[Stored data]
(** C5. For a positive increment and a count [sides] of strikes on each
    side, the ladder has [2*sides+1] strikes, the middle one is
    [atm_strike], consecutive strikes differ by the increment, and the
    strikes ascend strictly; the ladder around 5000 with increment 5 and 2
    strikes a side is 4990, 4995, 5000, 5005, 5010. *)
Theorem build_ladder_shape :
  forall atm_strike increment sides,
    0 < increment -> 0 <= sides ->
    let ladder := strikes_to_check atm_strike increment sides in
    Z.of_nat (length ladder) = 2 * sides + 1 /\
    nth (Z.to_nat sides) ladder 0 = atm_strike /\
    (forall i, (S i < length ladder)%nat ->
               nth (S i) ladder 0 - nth i ladder 0 = increment) /\
    (forall i j, (i < j < length ladder)%nat -> nth i ladder 0 < nth j ladder 0) /\
    strikes_to_check 5000 5 2 = [4990; 4995; 5000; 5005; 5010].
Proof.
  intros atm inc sides Hinc Hsides ladder. subst ladder.
  rewrite strikes_to_check_length.
  repeat split.
  - lia.
  - rewrite strikes_to_check_nth by lia. rewrite Z2Nat.id by lia. lia.
  - intros i Hi. rewrite !strikes_to_check_nth by lia. lia.
  - intros i j Hij. rewrite !strikes_to_check_nth by lia. nia.
Qed.

Lemma build_ladder_shape_witness :
  Z.of_nat (length (strikes_to_check 450 1 20)) = 2 * 20 + 1 /\
  nth (Z.to_nat 20) (strikes_to_check 450 1 20) 0 = 450.
Proof.
  pose proof (build_ladder_shape 450 1 20 ltac:(lia) ltac:(lia)) as H.
  cbv zeta in H. destruct H as (H1 & H2 & _). split; assumption.
Defined.

(** ** Rounding to the strike grid *)

Lemma round_half_even_bounds q :
  (inject_Z (round_half_even q) - q <= 1 # 2)%Q /\
  (q - inject_Z (round_half_even q) <= 1 # 2)%Q.
Proof.
  unfold round_half_even.
  pose proof (Qfloor_le q) as Hlo. pose proof (Qlt_floor q) as Hhi.
  rewrite inject_Z_plus in Hhi. change (inject_Z 1) with 1%Q in Hhi.
  destruct (Qcompare (q - inject_Z (Qfloor q)) (1 # 2)) eqn:E.
  - apply Qeq_alt in E.
    destruct (Z.even (Qfloor q)); [| rewrite inject_Z_plus; change (inject_Z 1) with 1%Q ];
      split; lra.
  - apply Qlt_alt in E. split; lra.
  - apply Qgt_alt in E. rewrite inject_Z_plus. change (inject_Z 1) with 1%Q. split; lra.
Qed.


(** ** Powers of two *)

Lemma two_neq_0 : ~ ((2 # 1) == 0)%Q.
Proof. discriminate. Qed.

Lemma pow2_pos z : (0 < pow2 z)%Q.
Proof. apply Qpower_0_lt. reflexivity. Qed.

Lemma pow2_add a b : (pow2 (a + b) == pow2 a * pow2 b)%Q.
Proof. apply Qpower_plus, two_neq_0. Qed.

Lemma pow2_lt a b : a < b -> (pow2 a < pow2 b)%Q.
Proof. intro H. apply Qpower_lt_compat_l; [exact H | reflexivity]. Qed.

Lemma pow2_le a b : a <= b -> (pow2 a <= pow2 b)%Q.
Proof. intro H. apply Qpower_le_compat_l; [exact H | discriminate]. Qed.

Lemma pow2_lt_inv a b : (pow2 a < pow2 b)%Q -> a < b.
Proof.
  intro H. destruct (Z_lt_le_dec a b) as [Hlt | Hge]; [exact Hlt |].
  apply pow2_le in Hge. lra.
Qed.

Lemma pow2_Z z : 0 <= z -> (pow2 z == inject_Z (2 ^ z))%Q.
Proof. intro H. unfold pow2. symmetry. apply (Zpower_Qpower 2 z H). Qed.

Lemma binade_spec x : ~ (x == 0)%Q -> (pow2 (binade x) <= Qabs x < pow2 (binade x + 1))%Q.
Proof.
  intro Hx. unfold binade.
  set (la := Z.log2 (Z.abs (Qnum x))). set (lb := Z.log2 (Zpos (Qden x))).
  assert (0 < Z.abs (Qnum x)) as Hn.
  { destruct x as [a b]. unfold Qeq in Hx. cbn in *. lia. }
  destruct (Z.log2_spec _ Hn) as [Hn1 Hn2]. fold la in Hn1, Hn2.
  destruct (Z.log2_spec (Zpos (Qden x)) eq_refl) as [Hd1 Hd2]. fold lb in Hd1, Hd2.
  assert (0 <= la) as Hla by apply Z.log2_nonneg.
  assert (0 <= lb) as Hlb by apply Z.log2_nonneg.
  assert (0 < 2 ^ la) as Hpa by (apply Z.pow_pos_nonneg; lia).
  assert (0 < 2 ^ lb) as Hpb by (apply Z.pow_pos_nonneg; lia).
  assert (Qabs x < pow2 (la - lb + 1))%Q as Hup.
  { apply (Qmult_lt_r _ _ (pow2 lb) (pow2_pos lb)).
    rewrite <- pow2_add. replace (la - lb + 1 + lb) with (Z.succ la) by lia.
    rewrite !pow2_Z by lia.
    destruct x as [a b]. cbn [Qabs Qnum Qden] in *.
    unfold Qlt, Qmult, inject_Z. cbn [Qnum Qden]. rewrite Pos.mul_1_r. nia. }
  assert (pow2 (la - lb - 1) <= Qabs x)%Q as Hlow.
  { apply (Qmult_le_r _ _ (pow2 (Z.succ lb)) (pow2_pos _)).
    rewrite <- pow2_add. replace (la - lb - 1 + Z.succ lb) with la by lia.
    rewrite !pow2_Z by lia.
    destruct x as [a b]. cbn [Qabs Qnum Qden] in *.
    unfold Qle, Qmult, inject_Z. cbn [Qnum Qden]. rewrite Pos.mul_1_r. nia. }
  destruct (Qle_bool (pow2 (la - lb)) (Qabs x)) eqn:Htest.
  - apply Qle_bool_iff in Htest. split; assumption.
  - split; [exact Hlow |].
    replace (la - lb - 1 + 1) with (la - lb) by lia.
    apply Qnot_le_lt. intro H. apply Qle_bool_iff in H. congruence.
Qed.

Lemma binade_unique x e : (pow2 e <= Qabs x < pow2 (e + 1))%Q -> binade x = e.
Proof.
  intros [H1 H2].
  assert (~ (x == 0)%Q) as Hx.
  { intro H0. rewrite H0 in H1. pose proof (pow2_pos e). cbn in H1. lra. }
  destruct (binade_spec x Hx) as [B1 B2].
  assert (pow2 e < pow2 (binade x + 1))%Q as Ha by lra.
  assert (pow2 (binade x) < pow2 (e + 1))%Q as Hb by lra.
  apply pow2_lt_inv in Ha, Hb. lia.
Qed.

Lemma binade_lt x e : ~ (x == 0)%Q -> (Qabs x < pow2 e)%Q -> binade x < e.
Proof.
  intros Hx H. destruct (binade_spec x Hx) as [B1 _].
  apply pow2_lt_inv. lra.
Qed.


(** ** Rounding to binary64 *)

Lemma ulp_pos x : (0 < ulp x)%Q.
Proof. apply pow2_pos. Qed.

Lemma round64_zero x : (x == 0)%Q -> round64 x = 0%Q.
Proof. intro H. unfold round64. apply Qeq_bool_iff in H. now rewrite H. Qed.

◆ PROBLEM DESCRIPTION: Total lines holding "exact" in the records: report this figure alone.

◆ ANSWER SPACE: 4